## [YOUR GOAL]
Count how many lines in the entries below hold the string "done", and respond with that number only.

## [SUPPLIED DATA]
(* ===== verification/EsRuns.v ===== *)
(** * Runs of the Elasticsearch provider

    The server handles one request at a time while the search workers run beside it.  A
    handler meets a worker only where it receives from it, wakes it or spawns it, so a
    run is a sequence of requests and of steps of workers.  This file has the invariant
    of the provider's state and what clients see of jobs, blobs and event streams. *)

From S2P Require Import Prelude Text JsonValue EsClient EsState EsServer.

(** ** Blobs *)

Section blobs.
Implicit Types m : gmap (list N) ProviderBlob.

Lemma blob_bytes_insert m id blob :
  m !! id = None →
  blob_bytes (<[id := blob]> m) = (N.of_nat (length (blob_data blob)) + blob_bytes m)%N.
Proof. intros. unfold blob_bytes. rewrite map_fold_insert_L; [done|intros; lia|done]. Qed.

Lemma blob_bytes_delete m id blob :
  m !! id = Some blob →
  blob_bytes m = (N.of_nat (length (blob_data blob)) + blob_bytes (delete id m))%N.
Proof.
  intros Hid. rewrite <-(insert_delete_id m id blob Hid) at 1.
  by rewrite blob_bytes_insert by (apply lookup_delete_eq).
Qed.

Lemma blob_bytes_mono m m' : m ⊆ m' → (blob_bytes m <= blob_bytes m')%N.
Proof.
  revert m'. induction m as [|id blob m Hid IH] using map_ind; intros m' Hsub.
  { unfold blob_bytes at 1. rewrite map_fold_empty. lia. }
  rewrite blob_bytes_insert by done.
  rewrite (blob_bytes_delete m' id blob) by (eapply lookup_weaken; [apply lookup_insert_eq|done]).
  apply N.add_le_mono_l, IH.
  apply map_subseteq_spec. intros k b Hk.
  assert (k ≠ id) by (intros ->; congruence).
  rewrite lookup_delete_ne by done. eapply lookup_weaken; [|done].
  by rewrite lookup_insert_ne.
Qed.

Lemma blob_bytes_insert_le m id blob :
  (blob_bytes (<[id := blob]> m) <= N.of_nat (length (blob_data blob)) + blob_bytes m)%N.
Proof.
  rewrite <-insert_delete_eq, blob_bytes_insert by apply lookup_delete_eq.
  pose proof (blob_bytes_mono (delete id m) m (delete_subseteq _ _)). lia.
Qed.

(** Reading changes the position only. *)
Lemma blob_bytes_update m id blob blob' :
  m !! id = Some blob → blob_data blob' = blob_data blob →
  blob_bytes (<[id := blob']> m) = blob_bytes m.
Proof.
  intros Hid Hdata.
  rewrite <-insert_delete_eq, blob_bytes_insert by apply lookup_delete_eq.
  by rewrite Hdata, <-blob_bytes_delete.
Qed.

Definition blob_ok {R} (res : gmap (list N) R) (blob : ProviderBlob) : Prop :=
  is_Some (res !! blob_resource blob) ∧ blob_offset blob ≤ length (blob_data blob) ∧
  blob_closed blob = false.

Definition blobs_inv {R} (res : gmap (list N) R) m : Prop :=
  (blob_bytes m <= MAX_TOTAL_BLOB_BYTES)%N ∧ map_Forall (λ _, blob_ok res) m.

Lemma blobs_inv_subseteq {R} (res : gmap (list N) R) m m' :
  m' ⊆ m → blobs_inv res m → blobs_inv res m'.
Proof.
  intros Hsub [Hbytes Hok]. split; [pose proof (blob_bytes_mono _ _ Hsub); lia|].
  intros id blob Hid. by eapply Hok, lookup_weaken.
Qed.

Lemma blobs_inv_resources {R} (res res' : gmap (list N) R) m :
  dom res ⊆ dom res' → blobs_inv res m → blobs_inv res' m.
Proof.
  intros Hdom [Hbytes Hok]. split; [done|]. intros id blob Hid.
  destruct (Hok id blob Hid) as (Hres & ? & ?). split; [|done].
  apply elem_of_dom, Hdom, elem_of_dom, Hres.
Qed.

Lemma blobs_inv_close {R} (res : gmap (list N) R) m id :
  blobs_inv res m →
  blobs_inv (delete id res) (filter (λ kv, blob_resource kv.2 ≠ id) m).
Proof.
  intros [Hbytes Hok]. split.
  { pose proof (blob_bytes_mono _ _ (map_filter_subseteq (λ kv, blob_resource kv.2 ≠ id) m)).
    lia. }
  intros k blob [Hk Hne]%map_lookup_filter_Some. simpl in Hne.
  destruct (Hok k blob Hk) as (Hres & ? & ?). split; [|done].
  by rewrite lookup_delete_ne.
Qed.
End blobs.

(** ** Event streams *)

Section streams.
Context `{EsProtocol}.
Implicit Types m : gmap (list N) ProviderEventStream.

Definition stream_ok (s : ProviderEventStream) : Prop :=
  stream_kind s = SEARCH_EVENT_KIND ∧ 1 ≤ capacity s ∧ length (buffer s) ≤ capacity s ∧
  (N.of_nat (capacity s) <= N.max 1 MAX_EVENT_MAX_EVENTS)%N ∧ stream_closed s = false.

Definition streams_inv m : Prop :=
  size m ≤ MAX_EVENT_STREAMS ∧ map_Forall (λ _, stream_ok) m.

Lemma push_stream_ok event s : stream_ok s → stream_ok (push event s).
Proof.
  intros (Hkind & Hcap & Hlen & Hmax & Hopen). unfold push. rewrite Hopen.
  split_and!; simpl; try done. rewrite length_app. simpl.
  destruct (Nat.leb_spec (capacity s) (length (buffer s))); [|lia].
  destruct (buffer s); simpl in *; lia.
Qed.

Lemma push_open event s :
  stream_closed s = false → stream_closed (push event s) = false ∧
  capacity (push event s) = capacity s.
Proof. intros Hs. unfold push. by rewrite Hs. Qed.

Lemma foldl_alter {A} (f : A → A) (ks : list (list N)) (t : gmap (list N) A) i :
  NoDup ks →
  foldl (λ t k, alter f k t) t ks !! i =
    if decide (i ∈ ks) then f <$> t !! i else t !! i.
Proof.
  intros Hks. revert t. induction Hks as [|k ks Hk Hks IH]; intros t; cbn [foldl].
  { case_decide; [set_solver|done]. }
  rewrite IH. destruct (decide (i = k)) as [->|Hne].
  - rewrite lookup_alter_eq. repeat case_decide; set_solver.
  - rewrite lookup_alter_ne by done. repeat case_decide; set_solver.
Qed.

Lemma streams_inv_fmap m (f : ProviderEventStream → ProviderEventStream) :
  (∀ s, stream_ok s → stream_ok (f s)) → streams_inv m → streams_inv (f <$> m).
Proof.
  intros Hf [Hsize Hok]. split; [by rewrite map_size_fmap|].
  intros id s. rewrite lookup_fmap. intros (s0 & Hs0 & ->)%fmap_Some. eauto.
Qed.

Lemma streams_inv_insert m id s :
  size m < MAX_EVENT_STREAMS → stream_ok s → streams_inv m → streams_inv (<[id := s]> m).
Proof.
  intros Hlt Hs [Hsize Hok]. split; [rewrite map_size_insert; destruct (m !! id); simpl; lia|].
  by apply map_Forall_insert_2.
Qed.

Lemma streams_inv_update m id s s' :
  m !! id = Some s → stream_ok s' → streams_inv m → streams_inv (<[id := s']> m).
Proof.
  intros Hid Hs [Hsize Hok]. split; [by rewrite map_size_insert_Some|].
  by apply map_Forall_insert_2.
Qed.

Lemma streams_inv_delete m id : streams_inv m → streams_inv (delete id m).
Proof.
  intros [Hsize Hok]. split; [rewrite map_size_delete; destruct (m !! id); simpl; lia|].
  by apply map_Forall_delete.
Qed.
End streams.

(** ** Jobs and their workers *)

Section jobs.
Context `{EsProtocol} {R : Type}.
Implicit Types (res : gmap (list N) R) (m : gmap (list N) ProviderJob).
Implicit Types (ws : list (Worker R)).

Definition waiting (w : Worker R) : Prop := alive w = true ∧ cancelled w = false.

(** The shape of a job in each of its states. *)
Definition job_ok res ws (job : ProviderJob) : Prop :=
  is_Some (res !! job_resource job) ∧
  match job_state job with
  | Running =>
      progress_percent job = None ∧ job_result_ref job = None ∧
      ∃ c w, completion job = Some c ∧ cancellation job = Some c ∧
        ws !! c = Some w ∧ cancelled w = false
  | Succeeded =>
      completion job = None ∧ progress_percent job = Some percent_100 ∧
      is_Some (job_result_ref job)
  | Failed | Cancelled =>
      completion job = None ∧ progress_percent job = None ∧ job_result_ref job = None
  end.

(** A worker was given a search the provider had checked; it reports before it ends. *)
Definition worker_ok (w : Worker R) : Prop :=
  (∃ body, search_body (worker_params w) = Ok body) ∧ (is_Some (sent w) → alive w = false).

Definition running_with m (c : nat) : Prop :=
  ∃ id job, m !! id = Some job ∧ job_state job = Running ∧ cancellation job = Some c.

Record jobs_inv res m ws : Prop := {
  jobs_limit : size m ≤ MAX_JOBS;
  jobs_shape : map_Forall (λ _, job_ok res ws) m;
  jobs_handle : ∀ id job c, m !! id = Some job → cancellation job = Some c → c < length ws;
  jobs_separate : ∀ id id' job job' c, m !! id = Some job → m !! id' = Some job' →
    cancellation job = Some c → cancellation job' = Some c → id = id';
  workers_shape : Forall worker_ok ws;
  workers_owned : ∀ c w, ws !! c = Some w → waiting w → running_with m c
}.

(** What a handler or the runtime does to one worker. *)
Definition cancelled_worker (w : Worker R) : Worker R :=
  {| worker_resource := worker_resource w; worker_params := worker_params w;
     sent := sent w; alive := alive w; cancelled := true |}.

## [WRITTEN SOLUTION]
10